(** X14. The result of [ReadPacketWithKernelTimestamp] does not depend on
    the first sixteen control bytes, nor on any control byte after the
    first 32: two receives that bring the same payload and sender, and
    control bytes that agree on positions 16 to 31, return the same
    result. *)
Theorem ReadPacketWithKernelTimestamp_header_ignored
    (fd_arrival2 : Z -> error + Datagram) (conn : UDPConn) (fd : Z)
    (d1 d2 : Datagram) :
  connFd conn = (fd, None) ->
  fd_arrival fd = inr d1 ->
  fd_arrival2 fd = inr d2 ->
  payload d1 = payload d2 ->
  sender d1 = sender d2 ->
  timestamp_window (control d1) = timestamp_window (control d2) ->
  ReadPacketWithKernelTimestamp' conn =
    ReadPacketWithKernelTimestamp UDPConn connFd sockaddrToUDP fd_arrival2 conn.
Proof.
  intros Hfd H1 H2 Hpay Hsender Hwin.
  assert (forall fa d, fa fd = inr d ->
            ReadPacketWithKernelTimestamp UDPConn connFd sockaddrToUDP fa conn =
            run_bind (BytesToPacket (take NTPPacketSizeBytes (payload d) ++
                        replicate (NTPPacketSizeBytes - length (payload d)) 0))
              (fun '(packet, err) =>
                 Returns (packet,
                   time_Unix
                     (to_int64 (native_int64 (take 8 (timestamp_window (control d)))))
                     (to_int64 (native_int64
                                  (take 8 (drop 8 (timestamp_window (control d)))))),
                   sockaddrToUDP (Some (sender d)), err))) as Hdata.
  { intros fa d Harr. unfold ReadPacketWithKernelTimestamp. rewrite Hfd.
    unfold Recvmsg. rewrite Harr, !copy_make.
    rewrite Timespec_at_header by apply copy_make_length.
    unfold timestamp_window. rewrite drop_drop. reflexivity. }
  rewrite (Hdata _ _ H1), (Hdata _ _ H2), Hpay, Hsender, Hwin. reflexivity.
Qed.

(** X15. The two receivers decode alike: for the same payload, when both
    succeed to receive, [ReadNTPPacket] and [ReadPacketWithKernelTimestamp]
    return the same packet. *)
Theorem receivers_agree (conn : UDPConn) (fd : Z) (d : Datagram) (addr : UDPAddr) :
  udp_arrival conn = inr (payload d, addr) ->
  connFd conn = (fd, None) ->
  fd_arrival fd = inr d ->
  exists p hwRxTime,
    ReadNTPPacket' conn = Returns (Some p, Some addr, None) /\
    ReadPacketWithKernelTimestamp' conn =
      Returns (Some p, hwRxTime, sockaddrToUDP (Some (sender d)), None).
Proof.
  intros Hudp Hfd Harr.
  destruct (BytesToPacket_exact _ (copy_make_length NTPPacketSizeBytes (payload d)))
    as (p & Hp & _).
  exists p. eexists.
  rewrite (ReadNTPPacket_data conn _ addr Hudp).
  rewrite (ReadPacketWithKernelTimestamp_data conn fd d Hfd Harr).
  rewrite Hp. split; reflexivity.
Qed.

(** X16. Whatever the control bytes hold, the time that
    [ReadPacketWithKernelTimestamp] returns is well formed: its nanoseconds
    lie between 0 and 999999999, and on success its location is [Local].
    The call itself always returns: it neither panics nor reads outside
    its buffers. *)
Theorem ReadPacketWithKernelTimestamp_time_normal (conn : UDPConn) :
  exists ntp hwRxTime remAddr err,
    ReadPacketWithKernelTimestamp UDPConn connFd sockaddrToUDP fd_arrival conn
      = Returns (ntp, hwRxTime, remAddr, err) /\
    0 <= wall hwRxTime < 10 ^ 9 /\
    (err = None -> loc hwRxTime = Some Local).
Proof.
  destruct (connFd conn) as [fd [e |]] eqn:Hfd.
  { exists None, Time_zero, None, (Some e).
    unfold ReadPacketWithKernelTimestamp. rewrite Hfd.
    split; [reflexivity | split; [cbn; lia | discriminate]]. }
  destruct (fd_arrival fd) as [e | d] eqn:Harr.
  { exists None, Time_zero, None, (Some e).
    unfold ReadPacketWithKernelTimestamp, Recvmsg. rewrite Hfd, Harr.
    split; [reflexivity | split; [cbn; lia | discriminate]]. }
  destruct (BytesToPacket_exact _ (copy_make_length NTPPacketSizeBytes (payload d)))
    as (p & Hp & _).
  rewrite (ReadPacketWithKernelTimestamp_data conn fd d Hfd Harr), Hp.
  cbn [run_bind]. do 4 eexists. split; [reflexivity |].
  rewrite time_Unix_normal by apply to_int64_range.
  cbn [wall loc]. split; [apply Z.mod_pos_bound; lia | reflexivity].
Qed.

• • • • •

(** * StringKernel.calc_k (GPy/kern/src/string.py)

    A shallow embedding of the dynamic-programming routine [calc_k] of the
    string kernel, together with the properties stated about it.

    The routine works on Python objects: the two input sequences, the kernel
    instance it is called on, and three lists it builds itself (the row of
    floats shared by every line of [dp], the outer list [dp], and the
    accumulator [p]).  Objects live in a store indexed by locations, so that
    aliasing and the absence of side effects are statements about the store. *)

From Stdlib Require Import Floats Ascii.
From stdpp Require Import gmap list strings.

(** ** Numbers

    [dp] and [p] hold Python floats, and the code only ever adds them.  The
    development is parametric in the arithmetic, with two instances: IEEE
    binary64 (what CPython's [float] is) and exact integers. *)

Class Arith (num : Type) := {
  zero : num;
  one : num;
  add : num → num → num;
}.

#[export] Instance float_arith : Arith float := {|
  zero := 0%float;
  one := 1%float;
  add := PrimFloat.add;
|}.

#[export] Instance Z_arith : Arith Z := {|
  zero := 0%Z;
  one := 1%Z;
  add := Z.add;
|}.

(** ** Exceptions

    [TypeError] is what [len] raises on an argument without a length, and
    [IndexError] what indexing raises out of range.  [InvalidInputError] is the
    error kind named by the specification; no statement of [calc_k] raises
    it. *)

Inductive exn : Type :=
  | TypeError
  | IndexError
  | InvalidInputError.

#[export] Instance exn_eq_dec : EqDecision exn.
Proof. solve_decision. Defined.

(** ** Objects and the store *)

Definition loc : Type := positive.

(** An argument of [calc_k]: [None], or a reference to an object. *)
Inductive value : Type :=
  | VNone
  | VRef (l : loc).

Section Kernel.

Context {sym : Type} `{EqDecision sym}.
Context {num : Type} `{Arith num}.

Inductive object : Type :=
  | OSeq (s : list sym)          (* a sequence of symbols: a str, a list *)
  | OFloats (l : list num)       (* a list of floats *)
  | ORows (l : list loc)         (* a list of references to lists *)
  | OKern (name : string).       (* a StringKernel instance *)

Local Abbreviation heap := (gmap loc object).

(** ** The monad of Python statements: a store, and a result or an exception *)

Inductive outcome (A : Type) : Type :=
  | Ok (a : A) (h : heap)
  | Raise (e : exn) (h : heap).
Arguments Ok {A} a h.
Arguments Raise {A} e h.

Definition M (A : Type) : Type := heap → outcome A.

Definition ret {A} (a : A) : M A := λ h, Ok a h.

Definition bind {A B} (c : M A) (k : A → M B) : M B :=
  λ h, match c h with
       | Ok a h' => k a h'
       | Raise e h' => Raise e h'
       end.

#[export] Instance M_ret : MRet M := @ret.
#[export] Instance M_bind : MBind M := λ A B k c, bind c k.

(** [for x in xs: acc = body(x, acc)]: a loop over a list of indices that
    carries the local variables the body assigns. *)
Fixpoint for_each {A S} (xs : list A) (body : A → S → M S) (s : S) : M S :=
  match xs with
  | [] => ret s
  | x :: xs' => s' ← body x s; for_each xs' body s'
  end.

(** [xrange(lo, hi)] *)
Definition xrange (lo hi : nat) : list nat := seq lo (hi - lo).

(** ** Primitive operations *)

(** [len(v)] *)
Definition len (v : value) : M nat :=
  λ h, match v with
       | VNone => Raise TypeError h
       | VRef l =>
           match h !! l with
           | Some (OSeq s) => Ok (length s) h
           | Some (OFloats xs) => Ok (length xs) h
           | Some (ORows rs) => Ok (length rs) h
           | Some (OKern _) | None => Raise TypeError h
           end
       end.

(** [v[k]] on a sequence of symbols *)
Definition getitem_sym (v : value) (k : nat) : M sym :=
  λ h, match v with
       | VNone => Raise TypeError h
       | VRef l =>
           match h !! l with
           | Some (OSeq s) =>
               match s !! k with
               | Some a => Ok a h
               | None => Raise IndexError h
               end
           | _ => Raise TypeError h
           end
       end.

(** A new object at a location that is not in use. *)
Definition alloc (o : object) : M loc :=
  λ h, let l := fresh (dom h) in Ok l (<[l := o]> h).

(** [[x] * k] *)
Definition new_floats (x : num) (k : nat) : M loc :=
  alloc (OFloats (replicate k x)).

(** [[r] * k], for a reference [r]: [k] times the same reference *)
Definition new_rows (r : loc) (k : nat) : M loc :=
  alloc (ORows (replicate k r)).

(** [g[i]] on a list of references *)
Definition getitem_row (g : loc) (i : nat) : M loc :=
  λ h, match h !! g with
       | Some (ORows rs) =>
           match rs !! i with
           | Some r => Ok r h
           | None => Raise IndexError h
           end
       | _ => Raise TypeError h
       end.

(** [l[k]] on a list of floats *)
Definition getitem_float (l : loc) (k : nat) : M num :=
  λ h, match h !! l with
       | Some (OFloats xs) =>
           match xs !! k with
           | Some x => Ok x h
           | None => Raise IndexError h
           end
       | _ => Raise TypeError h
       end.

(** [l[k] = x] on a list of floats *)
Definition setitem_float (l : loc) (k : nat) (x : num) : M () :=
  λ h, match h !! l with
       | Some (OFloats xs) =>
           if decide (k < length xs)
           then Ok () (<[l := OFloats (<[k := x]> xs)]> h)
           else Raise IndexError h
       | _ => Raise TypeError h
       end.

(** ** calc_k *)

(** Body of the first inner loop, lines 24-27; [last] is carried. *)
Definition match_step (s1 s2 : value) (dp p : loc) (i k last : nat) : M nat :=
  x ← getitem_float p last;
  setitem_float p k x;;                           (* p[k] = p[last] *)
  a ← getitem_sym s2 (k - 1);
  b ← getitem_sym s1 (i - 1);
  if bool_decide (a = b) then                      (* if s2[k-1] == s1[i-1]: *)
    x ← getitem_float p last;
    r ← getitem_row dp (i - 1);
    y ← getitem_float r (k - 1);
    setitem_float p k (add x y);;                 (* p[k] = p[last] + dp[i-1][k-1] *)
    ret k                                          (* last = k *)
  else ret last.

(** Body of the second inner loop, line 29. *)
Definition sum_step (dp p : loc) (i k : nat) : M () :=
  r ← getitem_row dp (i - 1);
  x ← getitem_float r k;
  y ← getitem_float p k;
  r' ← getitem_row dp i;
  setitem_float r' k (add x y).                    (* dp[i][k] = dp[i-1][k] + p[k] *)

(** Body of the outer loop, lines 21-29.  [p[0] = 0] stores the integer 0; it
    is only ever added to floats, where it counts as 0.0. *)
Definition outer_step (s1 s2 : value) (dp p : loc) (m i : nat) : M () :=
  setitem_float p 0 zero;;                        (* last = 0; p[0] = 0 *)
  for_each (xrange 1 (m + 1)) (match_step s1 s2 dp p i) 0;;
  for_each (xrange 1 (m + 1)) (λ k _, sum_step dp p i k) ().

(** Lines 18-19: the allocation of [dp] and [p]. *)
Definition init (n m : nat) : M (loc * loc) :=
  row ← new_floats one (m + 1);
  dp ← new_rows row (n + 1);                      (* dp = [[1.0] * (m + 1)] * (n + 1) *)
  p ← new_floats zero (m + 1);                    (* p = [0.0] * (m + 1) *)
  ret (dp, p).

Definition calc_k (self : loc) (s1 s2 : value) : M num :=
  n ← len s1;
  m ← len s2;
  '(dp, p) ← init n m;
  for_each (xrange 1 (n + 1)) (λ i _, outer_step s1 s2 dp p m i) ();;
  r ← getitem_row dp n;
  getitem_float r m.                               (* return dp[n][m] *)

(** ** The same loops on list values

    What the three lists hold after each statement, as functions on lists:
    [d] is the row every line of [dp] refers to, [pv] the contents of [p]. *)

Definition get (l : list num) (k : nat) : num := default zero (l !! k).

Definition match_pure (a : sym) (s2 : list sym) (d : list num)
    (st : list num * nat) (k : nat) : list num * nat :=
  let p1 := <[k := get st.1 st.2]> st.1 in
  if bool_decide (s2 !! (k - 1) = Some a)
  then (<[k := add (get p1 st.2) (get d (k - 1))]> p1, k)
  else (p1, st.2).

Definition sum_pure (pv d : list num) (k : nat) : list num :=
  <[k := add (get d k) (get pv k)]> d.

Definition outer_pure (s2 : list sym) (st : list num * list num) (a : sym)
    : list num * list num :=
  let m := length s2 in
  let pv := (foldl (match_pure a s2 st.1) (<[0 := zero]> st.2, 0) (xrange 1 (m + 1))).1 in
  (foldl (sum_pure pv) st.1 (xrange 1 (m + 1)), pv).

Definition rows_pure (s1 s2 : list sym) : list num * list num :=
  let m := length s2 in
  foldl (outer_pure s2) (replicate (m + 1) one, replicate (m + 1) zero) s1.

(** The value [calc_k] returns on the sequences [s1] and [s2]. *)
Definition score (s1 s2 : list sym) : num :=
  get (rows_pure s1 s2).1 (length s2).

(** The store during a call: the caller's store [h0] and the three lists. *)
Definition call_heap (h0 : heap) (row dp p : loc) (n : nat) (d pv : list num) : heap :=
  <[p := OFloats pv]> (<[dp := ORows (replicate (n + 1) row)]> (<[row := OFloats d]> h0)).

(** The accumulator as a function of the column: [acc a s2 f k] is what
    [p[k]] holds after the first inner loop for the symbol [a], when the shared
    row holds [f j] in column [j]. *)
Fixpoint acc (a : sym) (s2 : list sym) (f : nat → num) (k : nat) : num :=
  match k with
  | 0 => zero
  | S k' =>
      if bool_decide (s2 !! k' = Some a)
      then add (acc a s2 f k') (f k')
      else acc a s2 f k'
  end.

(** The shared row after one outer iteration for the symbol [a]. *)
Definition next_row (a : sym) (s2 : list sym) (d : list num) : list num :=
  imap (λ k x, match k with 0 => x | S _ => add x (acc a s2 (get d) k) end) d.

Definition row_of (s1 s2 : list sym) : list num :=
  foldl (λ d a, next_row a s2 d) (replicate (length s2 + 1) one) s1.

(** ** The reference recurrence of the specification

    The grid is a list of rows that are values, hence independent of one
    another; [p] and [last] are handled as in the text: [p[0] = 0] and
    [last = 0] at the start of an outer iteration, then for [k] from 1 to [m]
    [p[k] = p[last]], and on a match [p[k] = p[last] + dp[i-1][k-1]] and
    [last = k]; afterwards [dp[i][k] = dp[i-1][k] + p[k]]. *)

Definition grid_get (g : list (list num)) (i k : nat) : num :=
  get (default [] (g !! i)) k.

• • • • •

Task description -
Looking back over the data above, restate word for word the lines that begin at the line with "(** X14. The" and end at the line with "assert (forall fa d, fa fd = inr d ->", inclusive.

Response box -
(** X14. The result of [ReadPacketWithKernelTimestamp] does not depend on
    the first sixteen control bytes, nor on any control byte after the
    first 32: two receives that bring the same payload and sender, and
    control bytes that agree on positions 16 to 31, return the same
    result. *)
Theorem ReadPacketWithKernelTimestamp_header_ignored
    (fd_arrival2 : Z -> error + Datagram) (conn : UDPConn) (fd : Z)
    (d1 d2 : Datagram) :
  connFd conn = (fd, None) ->
  fd_arrival fd = inr d1 ->
  fd_arrival2 fd = inr d2 ->
  payload d1 = payload d2 ->
  sender d1 = sender d2 ->
  timestamp_window (control d1) = timestamp_window (control d2) ->
  ReadPacketWithKernelTimestamp' conn =
    ReadPacketWithKernelTimestamp UDPConn connFd sockaddrToUDP fd_arrival2 conn.
Proof.
  intros Hfd H1 H2 Hpay Hsender Hwin.
  assert (forall fa d, fa fd = inr d ->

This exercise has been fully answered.